Now, aged 35, she is jobless, dependent on antidepressants, unloving and unloved. Even her elderly neighbour no longer needs her to pick up his prescriptions. When Nora’s cat dies, suicide seems the answer.
But then Nora wakes up in the Midnight Library, a transitional stage like a kind of contemporary purgatory.There, she is forced by the librarian, the same Mrs Elm who showed her kindness 19 years earlier, to face up to the regrets which have paralysed her life.
It’s a painful process from which Nora initially flinches, finding that “the power of all the regrets was becoming agony”.What she quickly learns is that life is full of infinite possibilities but each decision has irreparable consequences.
Nora at first lives the lives she has turned down.
She runs a country pub, living the dream of former fiancé Dan who in this life is her husband.
In another, she is a gold medalwinning Olympic swimmer, which was her father’s vision for her.After retiring from swimming, she works the lucrative lecture circuit, managed by her brother. In the “root life” (as her real life is known), she has been estranged from her brother since she left their rock group.
A third life sees her as a rock star sensation but her brother has died of an overdose. So Nora discovers each life has its disappointments and tragedies, learning “there was no way of living that can immunise you against sadness”.
A succession of lives follow faster and faster, as Nora “grew better at using her imagination”. But she also “began to lose any sense of who she was”.

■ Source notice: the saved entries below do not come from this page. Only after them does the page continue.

(** Seven caches of groups and a rest. *)
Definition demo_groups : nat := Z.to_nat 120000.
Definition demo_src : list bytes := [replicate (demo_groups * 5) 0].
Definition demo_dst : list bytes := [replicate (demo_groups * 5) 0].
Definition demo_env : dma_env := mk_env true (true, true, true, true, true) [false; true; true; true; false; true; true; true; true].
Definition demo_dma_entry : dma_entry :=
  mk_dma_entry (fun env => dma_groups env any_bytes [5]%nat [5]%nat 1) false
     st20_rfc4175_422be10_to_422le10_simd_dma st20_rfc4175_422be10_to_422le10_scalar.
Lemma simd_dma_entries_scalar_witness :
  den_simd demo_dma_entry demo_env (mk_build true true true) MTL_SIMD_LEVEL_AVX512 MTL_SIMD_LEVEL_MAX 1000 240 demo_src demo_dst =
  den_scalar demo_dma_entry 1000 240 demo_src demo_dst.
Proof.
  apply (simd_dma_entries_scalar demo_dma_entry).
  - do 2 right. left.
  - split; [unfold is_u32; lia|]. exists demo_groups. unfold demo_src, demo_dst. split_and!.
    + unfold demo_groups. by rewrite Z2Nat.id.
    + apply Forall2_cons_2; [apply length_replicate|apply Forall2_nil_2].
    + apply Forall_singleton, fits_bytes, Forall_replicate. by unfold is_u8.
    + apply Forall2_cons_2; [apply length_replicate|apply Forall2_nil_2].
    + apply Nat2Z.inj_le. unfold demo_groups, cache_min. rewrite Nat2Z.inj_mul, Nat2Z.inj_div, !Z2Nat.id by done. by vm_compute.
  - done.
Defined.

Matt Haig is a successful children’s writer and The Midnight Library, while addressing adult issues, strikes that delicate balance of fantasy and reality which enchants young readers.
At times an uncomfortable read, it is essentially a positive tale about love, second chances and appreciating the life
you have. VANESSA BERRIDGE MORDEW ★★★★ Alex Pheby
Galley Beggar, £14.99
IN this impressively ambitious and vividly imagined novel,
Mordew is a city built on the corpse of God, a place where magic exists and good and evil do battle.
The majority of Mordew’s people live in slums and are exploited by a small class of merchants who in turn are dominated by the dictatorial and mysterious Master of Mordew.
The hero of the story is Nathan Treeves, a child of the slums with magical powers he doesn’t yet understand and whose destiny is wrapped up with the Master’s.
The Master draws magical sustenance from the dead body of God, who was killed by means unknown. In his place exists the “living mud”, a swamp which produces primitive life forms seemingly at random, and in which Mordew’s slum dwellers scratch a miserable existence.
However, the Master is at war with the Mistress of Malarkoi, a seemingly malignant figure based overseas who uses her magic to bombard Mordew with “fire birds” that continuously rain down on the city.
And when the Master reels Nathan into the battle against the Mistress, the consequences are devastating for all. Pheby’s brisk plot is let down in parts by underdrawn secondary characters but Mordew, the first in a trilogy, takes the reader on a memorable journey with unexpectedly cosmic twists.